In Irish terms, it's time to make a date with Miss Angie O'Plasty.
OK. I'll stop with the jokes, but in no uncertain terms, the renewed popularity of the Atkins Diet seriously troubles me and should be equally as disconcerting for all Americans. Forget all the talk about the United States being an oil-based economy. We are a bread-based economy and any shock to the bread supply in America will have deleterious effects the world over.

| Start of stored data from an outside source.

(* ===== verification/StoredDatabase.v ===== *)
(** * A database of records, written and opened again (src/database-builder.cpp, src/updatedb.cpp)

    [store_database] is what updatedb does with the records of a run: names,
    directory times, metadata, history, the dictionary for the next run and the
    configuration block.  [ExistingDB] reads all of it back. *)
From S2P Require Import Prelude Metadata MetadataCodec PostingList Corpus DbHeader DatabaseFile RecordReader Streams ExistingDB ExistingStream.

(** ** Writing *)

Section Store.
(** Compression of blocks with a dictionary, and of the history. *)
Context (zstd_compress : bytes -> bytes -> bytes) (zstd_compress_history : bytes -> bytes).
Context {C : Type} `{!StreamCompressor C} (new_c : C).
Context (buf1 buf : bytes) (fuel prime_fuel : nat).

Definition history_section (events : list HistoryEvent) : bytes :=
  match events with [] => [] | _ => zstd_compress_history (encode_history_stream events) end.

(** [None]: the program stops, the fuel runs out, or something is accessed
    outside its bounds. *)
Definition store_database (block_size : Z) (check_visibility : bool) (dictionary conf_block : bytes)
    (records : list FileRecord) (events : list HistoryEvent) (next_dictionary : bytes) : option bytes :=
  '(times, metadata) ← record_streams fuel true true new_c records;
  build_database (zstd_compress dictionary) buf1 buf fuel prime_fuel block_size dictionary check_visibility
    (map fr_path records) (SECTIONS times metadata (history_section events) next_dictionary conf_block).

We are a bread-based economy because millions of working American citizens, just like you and I, are physically unable to start our day at the office, factory or quarry without digesting our morning bagel, doughnut, or muffin. Atkins diet or not, the lines that form outside a bagel kiosk on a Manhattan Monday morning are far deeper and fiercer than any that appeared at gas stations during the oil embargo of the 1970s. From the Dunkin' Donuts of Boston, to the bagel kiosks of Manhattan, to the Starbucks of Seattle, this land is made for you and me and bread.
The globalists among us might point to the Japanese staple of rice as a possible bread substitute, or even using lettuce, as the Koreans do, to wrap sandwiches in lieu of a freshly baked loaf. Nevertheless, while these Asian tigers are thriving on their respective bread equivalents, I have a difficult time believing Americans could survive on rice and lettuce as popover proxies. For one thing, if I am going to start my day with a handful of rice, I better be headed to a wedding. For a second thing, a pastrami sandwich with mustard on two slices of lettuce is far more difficult to transport to the factory in your lunchbox than your average hoagie, sub, grinder, wedge, or hero. Thus, not only is the morning shot, but there is a strong chance that lunch is blown as well. Work? Forget about it!
With these thoughts in mind, I appeal to the American public to contact their local representatives or congressmen, and vote to curb the Atkins Diet before it jeopardizes our economic security. The French need their toast, the English their muffins, the Belgians their waffles, the Danish themselves, and the Americans their daily bread. Literally and figuratively! We just cannot afford another French Revolution on Broadway, can we?